**What is needed**
Note each line of the entries that includes "trace". Then copy those lines.

**Given entries**

Definition step_events (id : nat) (f : GetFrame) : list (Event R) :=
  match snd (backend (level_key (rootKey f) (keyHash f) (hashLen f))) with
  | Some _ => []
  | None =>
      CallBitOffset id (hashLen f)
      :: (if requeues f
          then [CallHashAtLevel id (hashLen f + 1);
                ItemGet id (level_key (rootKey f) (keyHash f) (hashLen f + 1))]
          else [])
  end.

Fixpoint run_frame (n : nat) (f : GetFrame) : GetFrame :=
  match n with
  | O => f
  | S m => if requeues f then run_frame m (frame_after f) else frame_after f
  end.

Fixpoint run_events (n : nat) (id : nat) (f : GetFrame) : list (Event R) :=
  match n with
  | O => []
  | S m =>
      step_events id f
      ++ (if requeues f then run_events m id (frame_after f) else [])
  end.

(** Whether a descent of [n] steps at most panics on its way. *)
Fixpoint run_panics (n : nat) (f : GetFrame) : bool :=
  match n with
  | O => false
  | S m => step_panics f || (requeues f && run_panics m (frame_after f))
  end.

(** A frame whose continuation is queued: below the depth bound, holding
    the deferred bucket of its level. *)
Definition armed (f : GetFrame) : Prop :=
  0 <= hashLen f <= 4
  /\ rootBucketFn f = Some (level_key (rootKey f) (keyHash f) (hashLen f)).

(** Whether the continuation of frame [id] queues itself again. *)
Definition requeued (w : World) (id : nat) : bool :=
  match frames w !! id with
  | Some f => requeues f
  | None => false
  end.

(** Whether the continuation of frame [id] panics in its next step, and
    whether it does within [n] steps. *)
Definition panics_at (w : World) (id : nat) : bool :=
  match frames w !! id with
  | Some f => step_panics f
  | None => false
  end.

Definition descent_panics (n : nat) (w : World) (id : nat) : bool :=
  match frames w !! id with
  | Some f => run_panics n f
  | None => false
  end.

Definition queued_ok (w : World) (id : nat) : Prop :=
  exists f, frames w !! id = Some f /\ armed f.

(** The depth a frame can be at: the bound itself only once the descent
    has stopped on it. *)
Definition frame_ok (f : GetFrame) : Prop :=
  0 <= hashLen f <= maxDeepLevels
  /\ (hashLen f = maxDeepLevels -> err (result f) = Some ErrHashTooDeep).

(** The invariant of the session. *)
Record wf (w : World) : Prop := mkWf {
  wf_nodup : NoDup (nextCalls w);
  wf_queue : Forall (queued_ok w) (nextCalls w);
  wf_frames : Forall frame_ok (frames w);
  wf_pending : Forall key_ok (pending w);
  wf_pending_queue : length (pending w) = length (nextCalls w);
  wf_trace : Forall event_ok (trace w);
  wf_ids : forall ev id,
      ev ∈ trace w -> event_frame ev = Some id -> (id < length (frames w))%nat
}.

**Task solution**
  wf_trace : Forall event_ok (trace w);
      ev ∈ trace w -> event_frame ev = Some id -> (id < length (frames w))%nat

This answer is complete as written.